- Source: ORF3c
ORF3c is a gene found in coronaviruses of the subgenus Sarbecovirus, including SARS-CoV and SARS-CoV-2. It was first identified in the SARS-CoV-2 genome and encodes a 41 amino acid non-structural protein of unknown function. It is also present in the SARS-CoV genome, but was not recognized until the identification of the SARS-CoV-2 homolog.
Nomenclature
There has been significant confusion in the scientific literature around the nomenclature used for the accessory proteins of SARS-CoV-2, especially several overlapping genes with ORF3a. The predicted protein product of the ORF3c gene has at least once been referred to as "3b protein", but it is not to be confused with the non-homologous gene ORF3b. It has also been described under the names ORF3h and ORF3a.iORF1. The recommended nomenclature for SARS-CoV-2 uses the term ORF3c for this gene.
Comparative genomics
ORF3c is an overlapping gene whose open reading frame overlaps both ORF3a and ORF3d in the SARS-CoV-2 genome. This potentially represents a rare example of all three possible reading frames of the same sequence region encoding functional proteins.

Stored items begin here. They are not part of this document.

(* ===== verification/Smoke.v ===== *)
(** * The smoke test (examples/smoke_test.c)

    A client on stub interfaces; the stub transport hands out one CONNACK. *)
From Stdlib Require Import String.
From S2P Require Import Prelude Machine Status Platform Proto ClientState Core Client.

(** The static [g_connack_sent] and the printed lines, each a format and its
    arguments. *)
Record smoke_world := {
  g_connack_sent : Z;
  sm_output : list (string * list Z)
}.

(** The stub transport and program never pass a callback. *)
#[export] Instance smoke_env : MessageEnv smoke_world Empty_set := {|
  call_message f := Empty_set_rect _ f
|}.

Section Smoke.
Context `{T : Target}.
Abbreviation sys := (aemlib_client_t smoke_world Empty_set * smoke_world)%type.

Definition print (fmt : string) (args : list Z) : M smoke_world unit :=
  mmodify (fun w => {| g_connack_sent := g_connack_sent w; sm_output := sm_output w ++ [(fmt, args)] |}).

(** ** The stubs *)
Definition stub_connect : M smoke_world Z := mreturn ST_OK.
Definition stub_disconnect : M smoke_world Z := mreturn ST_OK.

Definition stub_read (buf : bytes) (len out_len : Z) : M smoke_world (Z * bytes * Z) :=
  sent <- mgets g_connack_sent ;;
  if (sent =? 0) && (4 <=? len) then
    buf <- of_option (memcpy buf 0 [0x20; 0x02; 0x00; 0x00] 0 4) ;;
    mmodify (fun w => {| g_connack_sent := 1; sm_output := sm_output w |}) ;;
    mreturn (ST_OK, buf, 4)
  else mreturn (ST_OK, buf, 0).

Definition stub_write (buf : bytes) (len out_len : Z) : M smoke_world (Z * Z) :=
  mreturn (ST_OK, len).

Definition stub_time_now : M smoke_world Z := mreturn 0.

Definition smoke_config (tx_buf rx_buf : bytes) : aemlib_config_t smoke_world Empty_set :=
  {| cfg_tx_buffer := Some tx_buf; cfg_tx_buffer_size := zlen tx_buf;
     cfg_rx_buffer := Some rx_buf; cfg_rx_buffer_size := zlen rx_buf;
     cfg_transport := {| tr_connect := Some stub_connect; tr_disconnect := Some stub_disconnect;
                         tr_read := Some stub_read; tr_write := Some stub_write |};
     cfg_time := {| now_ms := Some stub_time_now |}; cfg_storage := zero_storage;
     cfg_keepalive_interval_ms := 60000; cfg_on_message := None |}.

(** ** The program *)
Definition fail (step : string) (status : Z) : M sys Z :=
  io (print (String.append "smoke test FAILED at " step) [status]) ;; mreturn 1.

(** [if (status != AEMLIB_STATUS_OK) return fail(step, status);] *)
Definition expect_ok (step : string) (m k : M sys Z) : M sys Z :=
  status <- m ;; if negb (is_ok status) then fail step status else k.

Fixpoint poll_times (n : nat) (k : M sys Z) : M sys Z :=
  match n with
  | O => k
  | S n => expect_ok "aemlib_poll (connecting)" (aemlib_poll CLIENT) (poll_times n k)
  end.

Definition state_value (st : aemlib_state_t) : Z :=
  match st with
  | AEMLIB_STATE_DISCONNECTED => 0
  | AEMLIB_STATE_CONNECTING => 1
  | AEMLIB_STATE_MQTT_CONNECT_SENT => 2
  | AEMLIB_STATE_MQTT_CONNECTED => 3
  | AEMLIB_STATE_MQTT_DISCONNECTING => 4
  | AEMLIB_STATE_OTHER n => n
  end.

Definition expect_state (st : aemlib_state_t) (fmt : string) (k : M sys Z) : M sys Z :=
  state <- field c_state ;;
  if negb (bool_decide (state = st))
  then io (print fmt [state_value state]) ;; mreturn 1
  else k.

Definition smoke_topic : bytes :=   (* "smoke/topic" *)
  cstring [115; 109; 111; 107; 101; 47; 116; 111; 112; 105; 99].
Definition smoke_payload : bytes := cstring [104; 101; 108; 108; 111].   (* "hello" *)

Definition smoke_main (tx_buf rx_buf : bytes) : M sys Z :=
  expect_ok "aemlib_init" (aemlib_init CLIENT (Some (smoke_config tx_buf rx_buf))) (
  expect_ok "aemlib_connect" (aemlib_connect CLIENT) (
  poll_times 4 (
  expect_state AEMLIB_STATE_MQTT_CONNECTED
    "smoke test FAILED: did not reach MQTT_CONNECTED (state=%d)\n" (
  expect_ok "aemlib_publish" (aemlib_publish CLIENT smoke_topic smoke_payload (size_sub (zlen smoke_payload) 1) 0) (
  expect_ok "aemlib_subscribe" (aemlib_subscribe CLIENT smoke_topic 0) (
  expect_ok "aemlib_poll (connected)" (aemlib_poll CLIENT) (
  expect_ok "aemlib_disconnect" (aemlib_disconnect CLIENT) (
  expect_ok "aemlib_poll (disconnecting)" (aemlib_poll CLIENT) (
  expect_state AEMLIB_STATE_DISCONNECTED
    "smoke test FAILED: did not reach DISCONNECTED (state=%d)\n" (
  io (print "smoke test OK: init -> connect -> poll -> publish -> subscribe -> poll -> disconnect\n" []) ;;
  mreturn 0)))))))))).

(** Exit status and output; the arrays start with the byte [fill]. *)
Definition run_smoke (fill : Z) (c : aemlib_client_t smoke_world Empty_set) : option (Z * list (string * list Z)) :=
  match smoke_main (replicate 256 fill) (replicate 256 fill) (c, {| g_connack_sent := 0; sm_output := [] |}) with
  | Some (code, s) => Some (code, sm_output s.2)
  | None => None
  end.
End Smoke.

(** The smoke test passes: on both targets and from any uninitialised
    memory its main returns 0, having taken the client through
    CONNECTED back to DISCONNECTED with every call returning OK. *)
Theorem smoke_test_passes fill c :
  let output := Some (0,
    [("smoke test OK: init -> connect -> poll -> publish -> subscribe -> poll -> disconnect\n"%string, [])]) in
  run_smoke (T := lp64) fill c = output /\ run_smoke (T := ilp32) fill c = output.
Proof. cbv zeta. split; vm_compute; reflexivity. Qed.
(* ===== verification/TestClient.v ===== *)
(** * The unit tests of the poll (tests/test_client.c) *)
From Stdlib Require Import String.
From S2P Require Import Prelude Machine Status Platform Proto ClientState Core Client TestWorld.

Section TestClient.
Context `{T : Target}.
Abbreviation config := (aemlib_config_t statics unit).

(** ** Mocks *)
Definition client_mock_transport_connect : M statics Z := mreturn ST_OK.
Definition client_mock_transport_disconnect : M statics Z := mreturn ST_OK.
Definition client_mock_transport_read_no_data (buf : bytes) (len out_len : Z) : M statics (Z * bytes * Z) :=
  mreturn (ST_OK, buf, 0).

Definition client_mock_transport_write_one_byte (buf : bytes) (len out_len : Z) : M statics (Z * Z) :=
  let n := if 0 <? len then 1 else 0 in
  (if 0 <? n then
     w <- mgets st_write ;;
     v <- of_option (load buf 0) ;;
     b <- of_option (store (g_written_bytes w) (g_written_total w) v) ;;
     mmodify (set_st_write {| g_write_count := g_write_count w; g_written_bytes := b;
                              g_written_total := size_add (g_written_total w) 1 |})
   else mreturn tt) ;;
  mreturn (ST_OK, n).

Definition client_mock_transport_write_counting (buf : bytes) (len out_len : Z) : M statics (Z * Z) :=
  w <- mgets st_write ;;
  mmodify (set_st_write {| g_write_count := g_write_count w + 1; g_written_bytes := g_written_bytes w;
                           g_written_total := g_written_total w |}) ;;
  mreturn (ST_OK, len).

Definition client_mock_transport_write_capturing (buf : bytes) (len out_len : Z) : M statics (Z * Z) :=
  w <- mgets st_write ;;
  let room := size_sub (zlen (g_written_bytes w)) (g_written_total w) in
  let n := if room <? len then room else len in
  b <- of_option (memcpy (g_written_bytes w) (g_written_total w) buf 0 n) ;;
  mmodify (set_st_write {| g_write_count := g_write_count w; g_written_bytes := b;
                           g_written_total := size_add (g_written_total w) n |}) ;;
  mreturn (ST_OK, len).

Definition client_mock_time_now : M statics Z := mreturn 1000.
Definition client_mock_time_now_advancing : M statics Z := mgets g_client_fake_time_ms.

(** [memcpy(dst, src, n); dst[n] = 0;] with [n] cut to fit [dst]. *)
Definition keep_text (dst src : bytes) (off len : Z) : option bytes :=
  let n := zmin len (size_sub (zlen dst) 1) in
  match memcpy dst 0 src off n with Some d => store d n 0 | None => None end.

Definition client_mock_on_message (topic topic_len payload payload_len : Z) : prog unit :=
  m <- static st_message ;;
  let count := g_message_count m + 1 in
  rx <- field rx_mem ;;
  t <- of_option (keep_text (g_last_topic m) rx topic topic_len) ;;
  p <- of_option (keep_text (g_last_payload m) rx payload payload_len) ;;
  set_static (set_st_message {| g_message_count := count; g_last_topic := t; g_last_payload := p |}).

#[export] Instance test_env : MessageEnv statics unit := {|
  call_message _ := client_mock_on_message
|}.

Definition client_mock_transport_read_from_buf (buf : bytes) (len out_len : Z) : M statics (Z * bytes * Z) :=
  g <- mgets st_read ;;
  let to_copy := size_sub (g_read_buf_len g) (g_read_buf_offset g) in
  let to_copy := if (0 <? g_read_chunk_size g) && (g_read_chunk_size g <? to_copy)
                 then g_read_chunk_size g else to_copy in
  let to_copy := if len <? to_copy then len else to_copy in
  buf <- of_option (memcpy buf 0 (g_read_buf g) (g_read_buf_offset g) to_copy) ;;
  mmodify (set_st_read {| g_read_buf := g_read_buf g; g_read_buf_len := g_read_buf_len g;
                          g_read_buf_offset := size_add (g_read_buf_offset g) to_copy;
                          g_read_chunk_size := g_read_chunk_size g |}) ;;
  mreturn (ST_OK, buf, to_copy).

Definition client_mock_transport (read : bytes -> Z -> Z -> M statics (Z * bytes * Z))
    (write : bytes -> Z -> Z -> M statics (Z * Z)) : aemlib_transport_t statics :=
  {| tr_connect := Some client_mock_transport_connect; tr_disconnect := Some client_mock_transport_disconnect;
     tr_read := Some read; tr_write := Some write |}.

(** The [config] of a test, with its local buffers. *)
Definition client_config (tx rx : bytes) (transport : aemlib_transport_t statics) (now : M statics Z)
    (on_message : option unit) : config :=
  {| cfg_tx_buffer := Some tx; cfg_tx_buffer_size := zlen tx; cfg_rx_buffer := Some rx; cfg_rx_buffer_size := zlen rx;
     cfg_transport := transport; cfg_time := {| now_ms := Some now |}; cfg_storage := zero_storage;
     cfg_keepalive_interval_ms := 60000; cfg_on_message := on_message |}.

Definition set_message_count (n : Z) : prog unit :=
  set_static (fun s => set_st_message
    {| g_message_count := n; g_last_topic := g_last_topic (st_message s); g_last_payload := g_last_payload (st_message s) |} s).
Definition set_written_total (n : Z) : prog unit :=
  set_static (fun s => set_st_write
    {| g_write_count := g_write_count (st_write s); g_written_bytes := g_written_bytes (st_write s); g_written_total := n |} s).
Definition set_read (buf : bytes) (len offset chunk : Z) : prog unit :=
  set_static (set_st_read {| g_read_buf := buf; g_read_buf_len := len; g_read_buf_offset := offset;
                             g_read_chunk_size := chunk |}).

(** [for (int i = 0; i < n; i++) { status = aemlib_poll(&client);
    TEST_ASSERT_EQUAL(AEMLIB_STATUS_OK, status); }] *)
Fixpoint polls_ok (n : nat) (k : test) : test :=
  match n with
  | O => k
  | S n => status <- aemlib_poll CLIENT ;; ASSERT ST_OK =? status ;; polls_ok n k
  end.

(** [aemlib_proto_encode_publish(g_read_buf + off, sizeof(g_read_buf) - off,
    &out_len, topic, payload, len)]: the new [g_read_buf] and [out_len]. *)
Definition stage_publish (buf : bytes) (off out_len : Z) (topic payload : string) : prog (bytes * Z) :=
  r <- of_option (aemlib_proto_encode_publish (size_sub (zlen buf) off) (cstring (chars topic))
                    (cstring (chars payload)) (zlen (chars payload))
                    {| e_buf := zdrop off buf; e_offset := 0; e_out_len := out_len |}) ;;
  mreturn (ztake off buf ++ e_buf r.2, e_out_len r.2).

(** ** The tests; [fill] is in the uninitialised buffers. *)
Definition test_aemlib_poll_sends_connect_only_once_while_waiting_for_connack (fill : Z) : test :=
  set_static (fun s => set_st_write
    {| g_write_count := 0; g_written_bytes := g_written_bytes (st_write s); g_written_total := g_written_total (st_write s) |} s) ;;
  status <- aemlib_init CLIENT (Some (client_config (replicate 64 fill) (replicate 64 fill)
    (client_mock_transport client_mock_transport_read_no_data client_mock_transport_write_counting)
    client_mock_time_now None)) ;;
  ASSERT ST_OK =? status ;;
  status <- aemlib_connect CLIENT ;; ASSERT ST_OK =? status ;;
  polls_ok 5 (
  state <- field c_state ;; ASSERT in_state AEMLIB_STATE_MQTT_CONNECT_SENT state ;;
  w <- static st_write ;; ASSERT 1 =? g_write_count w ;; test_end).

Definition test_aemlib_poll_retries_partial_write_without_data_loss (fill : Z) : test :=
  set_written_total 0 ;;
  status <- aemlib_init CLIENT (Some (client_config (replicate 64 fill) (replicate 64 fill)
    (client_mock_transport client_mock_transport_read_no_data client_mock_transport_write_one_byte)
    client_mock_time_now None)) ;;
  ASSERT ST_OK =? status ;;
  status <- aemlib_connect CLIENT ;; ASSERT ST_OK =? status ;;
  polls_ok 20 (
  pending <- field c_tx_pending_len ;; ASSERT 0 =? pending ;;
  w <- static st_write ;;
  h <- of_option (aemlib_proto_decode_fixed_header (g_written_bytes w) (g_written_total w) header_uninit) ;;
  let '(status, header) := h in
  ASSERT ST_OK =? status ;;
  ASSERT bool_decide (hdr_type header = AEMLIB_MQTT_PKT_CONNECT) ;;
  ASSERT size_add (hdr_header_size header) (hdr_remaining_length header) =? g_written_total w ;; test_end).

Definition test_aemlib_poll_processes_multiple_packets_from_one_read (fill : Z) : test :=
  set_message_count 0 ;;
  g <- static st_read ;;
  r <- stage_publish (g_read_buf g) 0 0 "topic/a" "AAA" ;;
  let '(buf, out_len) := r in
  let off := size_add 0 out_len in
  r <- stage_publish buf off out_len "topic/b" "BBBB" ;;
  let '(buf, out_len) := r in
  let off := size_add off out_len in
  set_read buf off 0 0 ;;
  status <- aemlib_init CLIENT (Some (client_config (replicate 64 fill) (replicate 128 fill)
    (client_mock_transport client_mock_transport_read_from_buf client_mock_transport_write_counting)
    client_mock_time_now (Some tt))) ;;
  ASSERT ST_OK =? status ;;
  update (set_c_state AEMLIB_STATE_MQTT_CONNECTED) ;;
  update (set_c_last_activity_ms 1000) ;;
  status <- aemlib_poll CLIENT ;; ASSERT ST_OK =? status ;;
  m <- static st_message ;;
  ASSERT 2 =? g_message_count m ;;
  same <- equal_string "topic/b" (g_last_topic m) ;; ASSERT same ;;
  same <- equal_string "BBBB" (g_last_payload m) ;; ASSERT same ;;
  rx_len <- field c_rx_len ;; ASSERT 0 =? rx_len ;; test_end.

(** [for (int i = 0; i < n && g_message_count == 0; i++)] around one poll. *)
Fixpoint polls_until_heard (n : nat) (k : test) : test :=
  match n with
  | O => k
  | S n =>
      m <- static st_message ;;
      if g_message_count m =? 0 then
        status <- aemlib_poll CLIENT ;; ASSERT ST_OK =? status ;; polls_until_heard n k
      else k
  end.

Definition test_aemlib_poll_reassembles_packet_split_across_reads (fill : Z) : test :=
  set_message_count 0 ;;
  g <- static st_read ;;
  r <- stage_publish (g_read_buf g) 0 0 "t" "hello" ;;
  let '(buf, out_len) := r in
  set_read buf out_len 0 3 ;;
  status <- aemlib_init CLIENT (Some (client_config (replicate 64 fill) (replicate 128 fill)
    (client_mock_transport client_mock_transport_read_from_buf client_mock_transport_write_counting)
    client_mock_time_now (Some tt))) ;;
  ASSERT ST_OK =? status ;;
  update (set_c_state AEMLIB_STATE_MQTT_CONNECTED) ;;
  update (set_c_last_activity_ms 1000) ;;
  status <- aemlib_poll CLIENT ;; ASSERT ST_OK =? status ;;
  m <- static st_message ;; ASSERT 0 =? g_message_count m ;;
  polls_until_heard 10 (
  m <- static st_message ;;
  ASSERT 1 =? g_message_count m ;;
  same <- equal_string "t" (g_last_topic m) ;; ASSERT same ;;
  same <- equal_string "hello" (g_last_payload m) ;; ASSERT same ;;
  rx_len <- field c_rx_len ;; ASSERT 0 =? rx_len ;; test_end).

Definition test_aemlib_poll_sends_pingreq_once_the_keepalive_interval_elapses (fill : Z) : test :=
  set_written_total 0 ;;
  set_static (set_g_client_fake_time_ms 1000) ;;
  status <- aemlib_init CLIENT (Some (client_config (replicate 64 fill) (replicate 64 fill)
    (client_mock_transport client_mock_transport_read_no_data client_mock_transport_write_capturing)
    client_mock_time_now_advancing None)) ;;
  ASSERT ST_OK =? status ;;
  update (set_c_state AEMLIB_STATE_MQTT_CONNECTED) ;;
  update (set_c_last_activity_ms 1000) ;;
  polls_ok 5 (
  w <- static st_write ;; ASSERT 0 =? g_written_total w ;;
  set_static (set_g_client_fake_time_ms (1000 + 60000 - 1)) ;;
  status <- aemlib_poll CLIENT ;; ASSERT ST_OK =? status ;;
  w <- static st_write ;; ASSERT 0 =? g_written_total w ;;
  set_static (set_g_client_fake_time_ms (1000 + 60000)) ;;
  status <- aemlib_poll CLIENT ;; ASSERT ST_OK =? status ;;
  w <- static st_write ;;
  h <- of_option (aemlib_proto_decode_fixed_header (g_written_bytes w) (g_written_total w) header_uninit) ;;
  let '(status, header) := h in
  ASSERT ST_OK =? status ;;
  ASSERT bool_decide (hdr_type header = AEMLIB_MQTT_PKT_PINGREQ) ;;
  ASSERT AEMLIB_MQTT_PINGREQ_LENGTH =? g_written_total w ;;
  now <- static g_client_fake_time_ms ;;
  last <- field c_last_activity_ms ;; ASSERT now =? last ;;
  set_written_total 0 ;;
  status <- aemlib_poll CLIENT ;; ASSERT ST_OK =? status ;;
  w <- static st_write ;; ASSERT 0 =? g_written_total w ;; test_end).

Definition client_tests (fill : Z) : list test :=
  [test_aemlib_poll_sends_connect_only_once_while_waiting_for_connack fill;
   test_aemlib_poll_retries_partial_write_without_data_loss fill;
   test_aemlib_poll_processes_multiple_packets_from_one_read fill;
   test_aemlib_poll_reassembles_packet_split_across_reads fill;
   test_aemlib_poll_sends_pingreq_once_the_keepalive_interval_elapses fill].
End TestClient.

Bioinformatics analyses of Sarbecovirus sequences suggest that the sequence and length of ORF3c are well conserved, indicating that it is likely to encode a functional protein. It appears to be subject to purifying selection.
Properties
Ribosome profiling experiments confirm that the ORF3c gene expresses a protein product. The relatively short 41-residue protein is predicted to contain a transmembrane domain and has features suggestive of a viroporin.